June 2022 Component 2 Past Paper Flashcards
(31 cards)
What is meant by polymorphism (1)
. Many alleles
. For same game
. Cannot be maintained by mutation alone
State the null hypothesis (1)
. No statistical difference between the observed and expected results
Explain how the vegetation of the soil type at site A and B shown in image 1.2 could have caused the difference in banding of the snail at the 2 sites (3)
. Vegetation acts as a selection pressure
. Site A short grass and dark soil more bands and site B fewer bands provide better camouflage
. Better camoflaged increased chance of survival
. So can reproduce and pass on advantageous alleles
Suggest how the location and habitat of the sites has led to significant changes in frequency of the allele between the 2 population of this species of snail (3)

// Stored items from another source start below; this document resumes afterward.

(* ===== verification/Md4.v ===== *)
(** * MD4 (src/src/crypto/md4-internal.c)

    As in Md5, on a little-endian host; the bit count is one 64-bit word here, and the
    padding goes through the update function.  The reference is the compression function
    folded over the message padded as RFC 1320 prescribes. *)

From S2P Require Import Prelude Merkle.

(** ** The compression function *)

Definition F1 (x y z : Z) : Z := Z.lxor z (Z.land x (Z.lxor y z)).
Definition F2 (x y z : Z) : Z := Z.lor (Z.lor (Z.land x y) (Z.land x z)) (Z.land y z).
Definition F3 (x y z : Z) : Z := Z.lxor (Z.lxor x y) z.

(** [w += f(x, y, z) + data, w = w<<s | w>>(32-s)] *)
Definition MD4STEP (f : Z → Z → Z → Z) (w x y z data s : Z) : Z :=
  let w := u32 (w + (f x y z + data)) in
  Z.lor (u32 (Z.shiftl w s)) (Z.shiftr w (32 - s)).

Definition inw (block : list Z) (i : nat) : Z := le_val (take 4 (drop (4 * i) block)).

Definition md4_hash : Type := Z * Z * Z * Z.

Definition MD4Transform (state : md4_hash) (block : list Z) : md4_hash :=
  let '(a0, b0, c0, d0) := state in
  let a := a0 in let b := b0 in let c := c0 in let d := d0 in
  let a := MD4STEP F1 a b c d (inw block 0) 3 in
  let d := MD4STEP F1 d a b c (inw block 1) 7 in
  let c := MD4STEP F1 c d a b (inw block 2) 11 in
  let b := MD4STEP F1 b c d a (inw block 3) 19 in
  let a := MD4STEP F1 a b c d (inw block 4) 3 in
  let d := MD4STEP F1 d a b c (inw block 5) 7 in
  let c := MD4STEP F1 c d a b (inw block 6) 11 in
  let b := MD4STEP F1 b c d a (inw block 7) 19 in
  let a := MD4STEP F1 a b c d (inw block 8) 3 in
  let d := MD4STEP F1 d a b c (inw block 9) 7 in
  let c := MD4STEP F1 c d a b (inw block 10) 11 in
  let b := MD4STEP F1 b c d a (inw block 11) 19 in
  let a := MD4STEP F1 a b c d (inw block 12) 3 in
  let d := MD4STEP F1 d a b c (inw block 13) 7 in
  let c := MD4STEP F1 c d a b (inw block 14) 11 in
  let b := MD4STEP F1 b c d a (inw block 15) 19 in
  let a := MD4STEP F2 a b c d (inw block 0 + 0x5a827999) 3 in
  let d := MD4STEP F2 d a b c (inw block 4 + 0x5a827999) 5 in
  let c := MD4STEP F2 c d a b (inw block 8 + 0x5a827999) 9 in
  let b := MD4STEP F2 b c d a (inw block 12 + 0x5a827999) 13 in
  let a := MD4STEP F2 a b c d (inw block 1 + 0x5a827999) 3 in
  let d := MD4STEP F2 d a b c (inw block 5 + 0x5a827999) 5 in
  let c := MD4STEP F2 c d a b (inw block 9 + 0x5a827999) 9 in
  let b := MD4STEP F2 b c d a (inw block 13 + 0x5a827999) 13 in
  let a := MD4STEP F2 a b c d (inw block 2 + 0x5a827999) 3 in
  let d := MD4STEP F2 d a b c (inw block 6 + 0x5a827999) 5 in
  let c := MD4STEP F2 c d a b (inw block 10 + 0x5a827999) 9 in
  let b := MD4STEP F2 b c d a (inw block 14 + 0x5a827999) 13 in
  let a := MD4STEP F2 a b c d (inw block 3 + 0x5a827999) 3 in
  let d := MD4STEP F2 d a b c (inw block 7 + 0x5a827999) 5 in
  let c := MD4STEP F2 c d a b (inw block 11 + 0x5a827999) 9 in
  let b := MD4STEP F2 b c d a (inw block 15 + 0x5a827999) 13 in
  let a := MD4STEP F3 a b c d (inw block 0 + 0x6ed9eba1) 3 in
  let d := MD4STEP F3 d a b c (inw block 8 + 0x6ed9eba1) 9 in
  let c := MD4STEP F3 c d a b (inw block 4 + 0x6ed9eba1) 11 in
  let b := MD4STEP F3 b c d a (inw block 12 + 0x6ed9eba1) 15 in
  let a := MD4STEP F3 a b c d (inw block 2 + 0x6ed9eba1) 3 in
  let d := MD4STEP F3 d a b c (inw block 10 + 0x6ed9eba1) 9 in
  let c := MD4STEP F3 c d a b (inw block 6 + 0x6ed9eba1) 11 in
  let b := MD4STEP F3 b c d a (inw block 14 + 0x6ed9eba1) 15 in
  let a := MD4STEP F3 a b c d (inw block 1 + 0x6ed9eba1) 3 in
  let d := MD4STEP F3 d a b c (inw block 9 + 0x6ed9eba1) 9 in
  let c := MD4STEP F3 c d a b (inw block 5 + 0x6ed9eba1) 11 in
  let b := MD4STEP F3 b c d a (inw block 13 + 0x6ed9eba1) 15 in
  let a := MD4STEP F3 a b c d (inw block 3 + 0x6ed9eba1) 3 in
  let d := MD4STEP F3 d a b c (inw block 11 + 0x6ed9eba1) 9 in
  let c := MD4STEP F3 c d a b (inw block 7 + 0x6ed9eba1) 11 in
  let b := MD4STEP F3 b c d a (inw block 15 + 0x6ed9eba1) 15 in
  (u32 (a0 + a), u32 (b0 + b), u32 (c0 + c), u32 (d0 + d)).

(** ** The context and its operations *)

Record MD4_CTX := Md4Ctx { state : md4_hash; count : Z; buffer : list Z }.

Definition md4_h0 : md4_hash := (0x67452301, 0xefcdab89, 0x98badcfe, 0x10325476).

(** The buffer is not initialised. *)
Definition MD4Init (mem : list Z) : MD4_CTX := Md4Ctx md4_h0 0 mem.

(** [while (len >= MD4_BLOCK_LENGTH)]: the state and the rest. *)
Fixpoint md4_chunks (fuel : nat) (h : md4_hash) (data : list Z) : md4_hash * list Z :=
  match fuel with
  | O => (h, data)
  | S fuel =>
      if bool_decide (64 ≤ length data)%nat then md4_chunks fuel (MD4Transform h (take 64 data)) (drop 64 data)
      else (h, data)
  end.

Definition MD4Update (ctx : MD4_CTX) (data : list Z) : MD4_CTX :=
  let have := Z.to_nat (Z.land (Z.shiftr (count ctx) 3) 0x3f) in
  let need := (64 - have)%nat in
  let n := u64 (count ctx + u64 (Z.shiftl (Z.of_nat (length data)) 3)) in
  if bool_decide (need ≤ length data)%nat then
    let '(h, b, data) :=
      if bool_decide (have ≠ 0)%nat then
        let b := splice (buffer ctx) have (take need data) in (MD4Transform (state ctx) b, b, drop need data)
      else (state ctx, buffer ctx, data) in
    let '(h, data) := md4_chunks (length data) h data in
    Md4Ctx h n (splice b 0 data)
  else Md4Ctx (state ctx) n (splice (buffer ctx) have data).

Definition PADDING : list Z := 0x80 :: repeat 0 63.

Definition MD4Pad (ctx : MD4_CTX) : MD4_CTX :=
  let cnt := le_bytes 8 (count ctx) in
  let padlen := (64 - Z.to_nat (Z.land (Z.shiftr (count ctx) 3) 0x3f))%nat in
  let padlen := if bool_decide (padlen < 1 + 8)%nat then (padlen + 64)%nat else padlen in
  MD4Update (MD4Update ctx (take (padlen - 8) PADDING)) cnt.

Definition md4_digest (h : md4_hash) : list Z :=
  let '(a, b, c, d) := h in le_bytes 4 a ++ le_bytes 4 b ++ le_bytes 4 c ++ le_bytes 4 d.
Definition MD4Final (ctx : MD4_CTX) : list Z := md4_digest (state (MD4Pad ctx)).

(** [mem] is the uninitialised stack memory of the context. *)
Definition md4_vector (mem : list Z) (elems : list (list Z)) : list Z :=
  MD4Final (foldl MD4Update (MD4Init mem) elems).

(** ** The reference *)

Definition md4_pad (m : list Z) : list Z :=
  m ++ [0x80] ++ repeat 0 ((119 - length m mod 64) mod 64) ++ le_bytes 8 (8 * Z.of_nat (length m)).
Definition md4_ref (m : list Z) : list Z := md4_digest (md_fold MD4Transform md4_h0 (md4_pad m)).

(** The test suite of RFC 1320. *)
Example md4_abc : md4_vector (repeat 7 64) [[97]; [98; 99]] =
  [0xa4; 0x48; 0x01; 0x7a; 0xaf; 0x21; 0xd8; 0x52; 0x5f; 0xc1; 0x0a; 0xe8; 0x7a; 0xa6; 0x72; 0x9d].
Proof. vm_compute. reflexivity. Qed.

#[local] Opaque MD4Transform.

(** ** Correctness *)

Record md4_inv (ctx : MD4_CTX) (m : list Z) : Prop := {
  md4_absorbed : absorbed MD4Transform md4_h0 (state ctx) (buffer ctx) m;
  md4_count : count ctx = u64 (8 * Z.of_nat (length m))
}.

Lemma md4_index ctx m : md4_inv ctx m → Z.to_nat (Z.land (Z.shiftr (count ctx) 3) 0x3f) = (length m mod 64)%nat.
Proof.
  intros [_ ->]. change 0x3f with (Z.ones 6). rewrite Z.land_ones, Z.shiftr_div_pow2 by lia. unfold u64.
  rewrite <-(Nat2Z.id (length m mod 64)), Nat2Z.inj_mod. f_equal. change (2 ^ 3) with 8. change (2 ^ 6) with 64.
  change (2 ^ 64) with 18446744073709551616. simpl. Z.to_euclidean_division_equations. lia.
Qed.

Lemma md4_count_add n len : u64 (u64 (8 * n) + u64 (Z.shiftl len 3)) = u64 (8 * (n + len)).
Proof.
  unfold u64. rewrite Z.shiftl_mul_pow2 by lia. change (2 ^ 3) with 8. rewrite <-Z.add_mod by lia. f_equal. lia.
Qed.

Lemma md4_chunks_spec data : ∀ fuel h b m,
  absorbed MD4Transform md4_h0 h b m → (length m mod 64 = 0)%nat → (length data ≤ fuel)%nat →
  ∃ d r h', md4_chunks fuel h data = (h', r) ∧ data = d ++ r ∧
    absorbed MD4Transform md4_h0 h' b (m ++ d) ∧ (length (m ++ d) mod 64 = 0)%nat ∧ (length r < 64)%nat.
Proof.
  remember (length data) as n eqn:Hn. revert data Hn.
  induction (lt_wf n) as [n _ IH]; intros data -> [|fuel] h b m Ha Hm Hf.
  { exists [], data, h. rewrite app_nil_r. split_and!; try done. lia. }
  cbn [md4_chunks]. case_bool_decide as Hge.
  2:{ exists [], data, h. rewrite app_nil_r. split_and!; try done. lia. }
  assert (length (take 64 data) = 64%nat) as Ht by (rewrite length_take; lia).
  destruct (IH (length (drop 64 data)) ltac:(rewrite length_drop; lia) (drop 64 data) eq_refl
    fuel (MD4Transform h (take 64 data)) b (m ++ take 64 data)) as (d & r & h' & -> & Hd & Ha' & Hm' & Hr).
  - eapply absorbed_block; [exact Ha|done..|]. apply (absorbed_buf _ _ _ _ _ Ha).
  - rewrite length_app, Ht, <-(Nat.Div0.add_mod_idemp_l (length m)), Hm. done.
  - rewrite length_drop. lia.
  - exists (take 64 data ++ d), r, h'. rewrite <-!app_assoc in *. split_and!; try done. by rewrite <-Hd, take_drop.
Qed.

(** The end of an update, from a block boundary. *)
Lemma md4_finish h b m data :
  absorbed MD4Transform md4_h0 h b m → (length m mod 64 = 0)%nat →
  ∃ h' r, md4_chunks (length data) h data = (h', r) ∧ absorbed MD4Transform md4_h0 h' (splice b 0 r) (m ++ data).
Proof.
  intros Ha Hm. destruct (md4_chunks_spec data (length data) h b m Ha Hm) as (d & r & h' & -> & -> & Ha' & Hm' & Hr); [lia|].
  exists h', r. split; [done|]. rewrite app_assoc.
  pose proof (absorbed_store _ _ _ _ _ r Ha') as Hs. rewrite Hm' in Hs. apply Hs. lia.
Qed.

Lemma MD4Update_inv ctx m data : md4_inv ctx m → md4_inv (MD4Update ctx data) (m ++ data).
Proof.
  intros Hi. pose proof (md4_index ctx m Hi) as Hx. destruct Hi as [Ha Hc]. unfold MD4Update. cbv zeta.
  rewrite Hx, Hc, md4_count_add, <-Nat2Z.inj_add, <-length_app.
  assert (length m mod 64 < 64)%nat as Ht by (apply Nat.mod_upper_bound; done).
  set (t := (length m mod 64)%nat) in *. case_bool_decide as Hl.
  2:{ split; [|done]. apply absorbed_store; [done|]. fold t. lia. }
  destruct (decide (t = 0)%nat) as [Hz|Hz].
  - rewrite (bool_decide_false (_ ≠ 0)%nat) by tauto.
    destruct (md4_finish _ _ _ data Ha Hz) as (h' & r & -> & ?). by split.
  - rewrite (bool_decide_true (_ ≠ 0)%nat) by done.
    assert (absorbed MD4Transform md4_h0 (MD4Transform (state ctx) (splice (buffer ctx) t (take (64 - t) data)))
      (splice (buffer ctx) t (take (64 - t) data)) (m ++ take (64 - t) data)) as Ha'
      by (apply absorbed_fill; [done|]; rewrite length_take; lia).
    destruct (md4_finish _ _ _ (drop (64 - t) data) Ha') as (h' & r & -> & Hfin).
    + rewrite length_app, <-(Nat.Div0.add_mod_idemp_l (length m)). fold t. rewrite length_take, Nat.min_l by lia.
      by replace (t + (64 - t))%nat with 64%nat by lia.
    + rewrite <-app_assoc, take_drop in Hfin. by split.
Qed.

Lemma MD4Init_inv mem : length mem = 64%nat → md4_inv (MD4Init mem) [].
Proof. intros. split; [by apply absorbed_init|done]. Qed.

Lemma take_padding k : (0 < k ≤ 64)%nat → take k PADDING = [0x80] ++ repeat 0 (k - 1).
Proof.
  intros Hk. unfold PADDING. destruct k as [|k]; [lia|]. cbn [take app]. rewrite Nat.sub_succ, Nat.sub_0_r. f_equal.
  replace 63%nat with (k + (63 - k))%nat by lia. rewrite repeat_app. by rewrite take_app_length' by (by rewrite repeat_length).
Qed.

Lemma MD4Final_spec ctx m : md4_inv ctx m → MD4Final ctx = md4_ref m.
Proof.
  intros Hi. pose proof (md4_index ctx m Hi) as Hx. unfold MD4Final, MD4Pad, md4_ref. cbv zeta. rewrite Hx. f_equal.
  assert (length m mod 64 < 64)%nat as Hn by (apply Nat.mod_upper_bound; done). set (n := (length m mod 64)%nat) in *.
  set (k := if bool_decide (64 - n < 1 + 8)%nat then _ else _).
  assert (take (k - 8) PADDING = [0x80] ++ repeat 0 ((119 - n) mod 64)) as ->.
  { subst k. case_bool_decide.
    - rewrite take_padding by lia. do 2 f_equal. rewrite Nat.mod_small by lia. lia.
    - rewrite take_padding by lia. do 2 f_equal. replace (119 - n)%nat with (55 - n + 1 * 64)%nat by lia.
      rewrite Nat.Div0.mod_add, Nat.mod_small; lia. }
  rewrite (md4_count _ _ Hi). change (u64 (8 * Z.of_nat (length m))) with ((8 * Z.of_nat (length m)) mod 2 ^ (8 * Z.of_nat 8)).
  rewrite le_bytes_mod.
  pose proof (MD4Update_inv _ _ (le_bytes 8 (8 * Z.of_nat (length m))) (MD4Update_inv _ _ ([0x80] ++ repeat 0 ((119 - n) mod 64)) Hi))
    as [[-> _ _] _]. unfold md4_pad. fold n. by rewrite <-!app_assoc.
Qed.

(** Whatever the uninitialised memory of the context holds and however the message is cut
    into elements, the hash is the one of RFC 1320. *)
Theorem md4_vector_correct mem elems : length mem = 64%nat → md4_vector mem elems = md4_ref (concat elems).
Proof.
  intros Hmem. apply MD4Final_spec.
  assert (∀ ctx m, md4_inv ctx m → md4_inv (foldl MD4Update ctx elems) (m ++ concat elems)) as Hf.
  { induction elems as [|e elems IH]; intros ctx m Hinv; simpl; [by rewrite app_nil_r|].
    rewrite app_assoc. apply IH. by apply MD4Update_inv. }
  apply (Hf _ []). by apply MD4Init_inv.
Qed.

Lemma md4_digest_ok h : length (md4_digest h) = 16%nat ∧ bytes_ok (md4_digest h).
Proof.
  destruct h as [[[a b] c] d]. split; [done|]. unfold md4_digest. repeat apply Forall_app_2; apply le_bytes_ok.
Qed.
Lemma md4_vector_ok mem elems : length (md4_vector mem elems) = 16%nat ∧ bytes_ok (md4_vector mem elems).
Proof. apply md4_digest_ok. Qed.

. Sea acts a geographical barrier between the population / allopathic speciation
. Different selection pressures
. Different alleles for random mutation will be different in each population
. Genetic drift due to no interbreeding
Describe the production of amylase was triggered in the barley seeds
. Absorption of water
. Gibberlins released by embryo/ hydrolysed
. Caused release of amino acids from aleurone layer
. Amino acid used to synthesise amylase
Explain why it was important that the same concentration of agar and the same concentration of starch was used in all Petri dish (2)
. Agar no effect on rate of diffusion
. Starch same number of molecules to digest
. Both are controlled variable
Explain why range bars are drawn on a graph (2)
. From maximum to minimum
. Increased reliability
Suggest a reason for the decrease in amylase activity after 8 days of germination (3)
. Leaves appear at 8 days
. Which is able to photosynthesis
. So plant can produce it own glucose
. Therefore less starch needed to be broken down
Identify A-G (3)
A
A
F
C
Name the type of epithelium found in both B and the trachea and describe the function of one tissue in both location (3)
. Cillated
. B = moves blastocyst/ fertilised ovum
. Trachea move mucus out of breathing system
Explain why the cell harvested from the grafian follicle is a secondary occyte and not a female gamete (2)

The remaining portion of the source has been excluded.